- O Globo
Quedas sucessivas da Selic estão chegando na ponta em várias linhas e transformando o mercado de crédito. Isso vai estimular a recuperação
Algumas boas notícias começam a surgir no mercado de crédito como reflexo da queda consistente da taxa de juros, que ontem foi para 5%. A Selic tem ido a níveis historicamente baixos há algum tempo, mas agora as previsões dos economistas começam a apontar a possibilidade de uma taxa de juros básica abaixo de 4% no ano que vem. A oferta de crédito está aumentando, os spreads estão caindo, e o mercado privado tem assumido mais espaço, antes dominado por bancos públicos.

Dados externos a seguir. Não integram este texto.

(** ** Further properties of the inline functions *)

Lemma wrap64_add_l (a b : Z) :
  Machine.wrap64 (Machine.wrap64 a + b) = Machine.wrap64 (a + b).
Proof. unfold Machine.wrap64. apply Zplus_mod_idemp_l. Qed.

Lemma wrap64_add_r (a b : Z) :
  Machine.wrap64 (a + Machine.wrap64 b) = Machine.wrap64 (a + b).
Proof. unfold Machine.wrap64. apply Zplus_mod_idemp_r. Qed.

Section BookkeepingProperties.

Context {Op W : Type} `{OperatorBase Op} `{StopWatch W}.
Implicit Type t : PipelineTask Op W.

(** *** Runtime increments add up *)

Lemma inc_runtime_ns_twice (d1 d2 : Z) t :
  inc_runtime_ns d2 (inc_runtime_ns d1 t) = inc_runtime_ns (d1 + d2) t.
Proof.
  unfold inc_runtime_ns, with_runtime. cbn.
  rewrite wrap64_add_l, Z.add_assoc. reflexivity.
Qed.

(** Two runtime increments are one increment by the sum of the two, the sum
    taken as the [uint64_t] the parameter is; hence the order of the
    increments does not matter, also when the runtime wraps around. *)
Theorem inc_runtime_ns_accumulates (d1 d2 : Z) t :
  inc_runtime_ns d2 (inc_runtime_ns d1 t)
  = inc_runtime_ns (Machine.wrap64 (d1 + d2)) t
  /\ inc_runtime_ns d2 (inc_runtime_ns d1 t)
     = inc_runtime_ns d1 (inc_runtime_ns d2 t).
Proof.
  split.
  - rewrite inc_runtime_ns_twice.
    unfold inc_runtime_ns. rewrite wrap64_add_r. reflexivity.
  - rewrite !inc_runtime_ns_twice, (Z.add_comm d1 d2). reflexivity.
Qed.

(** *** Core assignments *)

Lemma with_recorded_fields_same t :
  with_previous_schedule_id (_previous_schedule_id t)
    (with_core_change_times (_core_change_times t) t) = t.
Proof. destruct t; reflexivity. Qed.

(** Assigning the same core again changes nothing, and whatever core is
    assigned, the recorded core and the counter of core changes are the only
    members that can differ afterwards. *)
Theorem set_previous_core_id_idempotent_and_framed (id : Z) t :
  set_previous_core_id id (set_previous_core_id id t)
  = set_previous_core_id id t
  /\ set_previous_core_id id t
     = with_previous_schedule_id
         (_previous_schedule_id (set_previous_core_id id t))
         (with_core_change_times
            (_core_change_times (set_previous_core_id id t)) t).
Proof.
  split.
  - apply set_previous_core_id_same. symmetry.
    apply set_previous_core_id_records.
  - destruct (set_previous_core_id_cases id t) as [E|[E|E]]; rewrite E.
    + symmetry. apply with_recorded_fields_same.
    + destruct t; reflexivity.
    + reflexivity.
Qed.

Lemma set_previous_core_id_counter (id : Z) t :
  _core_change_times (set_previous_core_id id t)
  = _core_change_times t
    + (if id =? _previous_schedule_id t then 0
       else if _previous_schedule_id t =? -1 then 0 else 1).
Proof.
  unfold set_previous_core_id, COUNTER_UPDATE.
  destruct (id =? _previous_schedule_id t); [lia|].
  destruct (_previous_schedule_id t =? -1); cbn; lia.
Qed.

Lemma assign_cores_cons (id : Z) (ids : list Z) t :
  assign_cores (id :: ids) t = assign_cores ids (set_previous_core_id id t).
Proof. reflexivity. Qed.

Lemma assign_cores_counted_after_first (ids : list Z) t :
  ~ In (-1) ids -> _previous_schedule_id t <> -1 ->
  _core_change_times (assign_cores ids t)
  = _core_change_times t + adjacent_changes (_previous_schedule_id t) ids.
Proof.
  revert t. induction ids as [|id ids IH]; intros t NI P.
  - cbn. lia.
  - rewrite assign_cores_cons, IH.
    + rewrite set_previous_core_id_records, set_previous_core_id_counter.
      rewrite (proj2 (Z.eqb_neq _ _) P). cbn [adjacent_changes]. lia.
    + intros I. apply NI. right. exact I.
    + rewrite set_previous_core_id_records. intros E. apply NI.
      left. exact E.
Qed.

Lemma assign_cores_counter_bounds (ids : list Z) t :
  _core_change_times t <= _core_change_times (assign_cores ids t)
  <= _core_change_times t + Z.of_nat (List.length ids).
Proof.
  revert t. induction ids as [|id ids IH]; intros t.
  - cbn. lia.
  - rewrite assign_cores_cons. specialize (IH (set_previous_core_id id t)).
    rewrite set_previous_core_id_counter in IH.
    cbn [List.length]. rewrite Nat2Z.inj_succ.
    destruct (id =? _previous_schedule_id t);
      [|destruct (_previous_schedule_id t =? -1)]; lia.
Qed.

(** Over a run of core assignments none of which is -1, the counter of core
    changes grows by the number of places where the core differs from the
    one before it.  For a task that ran before, the recorded core is the one
    before the first of the run; for a task that did not, the first
    assignment counts for nothing.  In any case the counter never goes down
    and grows by at most one per assignment. *)
Theorem assign_cores_counts_adjacent_changes (ids : list Z) t :
  ~ In (-1) ids ->
  (_previous_schedule_id t <> -1 ->
   _core_change_times (assign_cores ids t)
   = _core_change_times t + adjacent_changes (_previous_schedule_id t) ids)
  /\ (_previous_schedule_id t = -1 ->
      _core_change_times (assign_cores ids t)
      = _core_change_times t
        + match ids with
          | [] => 0
          | id :: ids' => adjacent_changes id ids'
          end)
  /\ _core_change_times t <= _core_change_times (assign_cores ids t)
     <= _core_change_times t + Z.of_nat (List.length ids).
Proof.
  intros NI. split; [|split].
  - apply assign_cores_counted_after_first. exact NI.
  - intros P. destruct ids as [|id ids]; [cbn; lia|].
    rewrite assign_cores_cons, assign_cores_counted_after_first.
    + rewrite set_previous_core_id_records, set_previous_core_id_counter, P.
      destruct (id =? -1); cbn; lia.
    + intros I. apply NI. right. exact I.
    + rewrite set_previous_core_id_records. intros E. apply NI.
      left. exact E.
  - apply assign_cores_counter_bounds.
Qed.

(** [get_previous_core_id] answers -1 only when neither the task nor its
    pipeline has a core recorded. *)
Theorem get_previous_core_id_unknown_iff (h : Pipeline.Heap) t :
  get_previous_core_id h t = -1 <->
  _previous_schedule_id t = -1
  /\ Pipeline._previous_schedule_id (h (_pipeline t)) = -1.
Proof.
  unfold get_previous_core_id.
  destruct (Z.eqb_spec (_previous_schedule_id t) (-1)) as [E|E]; cbn;
    split; intros A.
  - split; assumption.
  - apply A.
  - contradiction.
  - destruct A as [A _]. contradiction.
Qed.

(** *** The runnable queue, round after round *)

(** After [n] rounds through the runnable queue the schedule count is the
    initial count plus [n] modulo 2^32, so that it is back where it was
    after 4294967296 more rounds; after at least one round the
    wait-for-worker watch is stopped. *)
Theorem requeue_counts_modulo_2_32 (n : N) t :
  Machine.is_uint32 (_schedule_time t) ->
  _schedule_time (requeue n t) = (_schedule_time t + Z.of_N n) mod 2 ^ 32
  /\ _schedule_time (requeue (n + 4294967296) t)
     = _schedule_time (requeue n t)
  /\ (n <> 0%N ->
      sw_running (_wait_worker_watcher (requeue n t)) = false).
Proof.
  intros R. split; [|split].
  - apply (requeue_schedule_time n t R).
  - rewrite !(requeue_schedule_time _ t R), N2Z.inj_add.
    unfold Machine.wrap32.
    replace (_schedule_time t + (Z.of_N n + Z.of_N 4294967296))
      with (_schedule_time t + Z.of_N n + 1 * Machine.UINT32_MODULUS)
      by (change (Z.of_N 4294967296) with Machine.UINT32_MODULUS; lia).
    apply Z_mod_plus_full.
  - intros NZ. destruct (N.eq_dec n 0) as [E|_]; [contradiction|].
    rewrite <- (N.succ_pred n NZ). unfold requeue.
    rewrite N.iter_succ. apply sw_running_stop.
Qed.

(** *** The schedule watch *)


(** *** Bookkeeping and readiness *)

Lemma run_call_keeps_configuration (c : Call) t :
  _operators (run_call c t) = _operators t
  /\ _sink (run_call c t) = _sink t
  /\ _can_steal (run_call c t) = _can_steal t
  /\ _cur_state (run_call c t) = _cur_state t
  /\ _data_state (run_call c t) = _data_state t
  /\ _pipeline (run_call c t) = _pipeline t.
Proof.
  destruct c; cbn; try (repeat split; reflexivity).
  destruct (set_previous_core_id_cases id t) as [E|[E|E]]; rewrite E;
    repeat split; reflexivity.
Qed.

Esse novo cenário do crédito começou a se formar através da sucessão de quedas da Selic, que começou no governo anterior. De janeiro de 2018 até setembro de 2019, nesse um ano e nove meses, o saldo do crédito para a pessoa jurídica aumentou 18%, e para a pessoa física, subiu 22%. Os juros médios caíram 4,6 pontos percentuais nas linhas para as empresas e 4,5 pontos para as pessoas físicas. De lá para cá, a Selic caiu de 7% para 5%. Os juros ainda permanecem altíssimos na ponta, principalmente nas linhas do chamado hotmoney, como cheque especial e cartão de crédito, mas já houve um ciclo de melhora. As taxas médias cobradas nas operações com as empresas foram de 22,4% para 17,8%, e as das pessoas físicas foram de 55,8% para 51,3%.
Há outros eventos no mercado, como o contado aqui neste espaço pelo economista José Roberto Mendonça de Barros, em que o crédito rural este ano está em grande parte coberto por linhas de bancos privados, e menos dependente do Plano Safra. Empresas têm emitido debêntures no mercado privado para captar recursos e pagar antecipadamente dívidas contraídas no BNDES. Os juros à época subsidiados estão agora mais altos do que os custos com os quais as empresas estão se financiando.
O grande impacto, contudo, da queda da Selic, é no custo da dívida pública, que chegou a ser de quase 9% do PIB nos 12 meses terminados em janeiro de 2016. Agora, está indo para abaixo de 5%. Se estivesse pagando o custo daquela época, a despesa extra seria de quase R$ 300 bilhões por ano. Essa redução leva a uma diminuição do déficit nominal e facilitará o ajuste nas contas públicas, porque a economia necessária para se estabilizar a dívida será menor.
No comunicado da redução da Selic para 5%, ontem, o Banco Central indicou que haverá uma nova redução de meio ponto, na próxima reunião, em dezembro, caso as condições das economias brasileira e internacional permaneçam as mesmas. Foi o que ele quis dizer na parte em que “a consolidação do cenário benigno para a inflação prospectiva deverá permitir um ajuste adicional, de igual magnitude.” Dessa forma, a Selic cairá para pelo menos 4,5% no ano que vem e há economistas apostando em novas reduções.
Na visão do Banco Central, a recuperação da economia continuará em “ritmo gradual”, em outras palavras, isso significa um passo lento. Por um lado, a aprovação da reforma da Previdência e outras medidas fiscais que devem ser apresentadas pelo governo melhoram a trajetória da dívida pública. Por outro, não há como negar que o baixo ritmo de recuperação favorece esse cenário de juros baixos e a inflação. A grande dúvida é o que acontecerá com os índices de preços quando a economia de fato passar a crescer mais fortemente.
A economista-chefe do banco Ourinvest, Fernanda Consorte, avalia que o cenário é benigno para a inflação e o Banco Central tem que aproveitar o momento para reduzir a taxa Selic. Mas ela vê com cautela a desvalorização do real sobre o dólar, que saiu de R$ 3,76 no final de julho e bateu em R$ 4,18 no mês passado. Mesmo com a aprovação da Previdência, permanece ao redor de R$ 4. Isso pode bater na inflação em um cenário de recuperação mais forte.
— Estamos com dólar em torno de R$ 4 há praticamente há 3 meses. Por enquanto, o efeito sobre a inflação está pequeno, porque a recuperação permanece fraca. Mas isso pode mudar em caso de aceleração da economia. Para cada 10% de aumento do dólar, o impacto sobre o IPCA fica em torno de 1 ponto em 12 meses — afirmou.
Ontem, o Fed reduziu a taxa de juros americanas para a faixa entre 1,5% e 1,75%, como esperado, mas indicou que fará uma pausa, depois de três cortes este ano, o que não estava no radar. Isso pode pressionar a cotação do real, porque o diferencial entre os juros brasileiros e os americanos será menor, o que fortalece a moeda americana.
A expectativa é que o Banco Central, se tiver que elevar os juros mais à frente, não volte com a Selic ao mesmo patamar em que estava antes. Esse ganho poderá ser permanente ao país.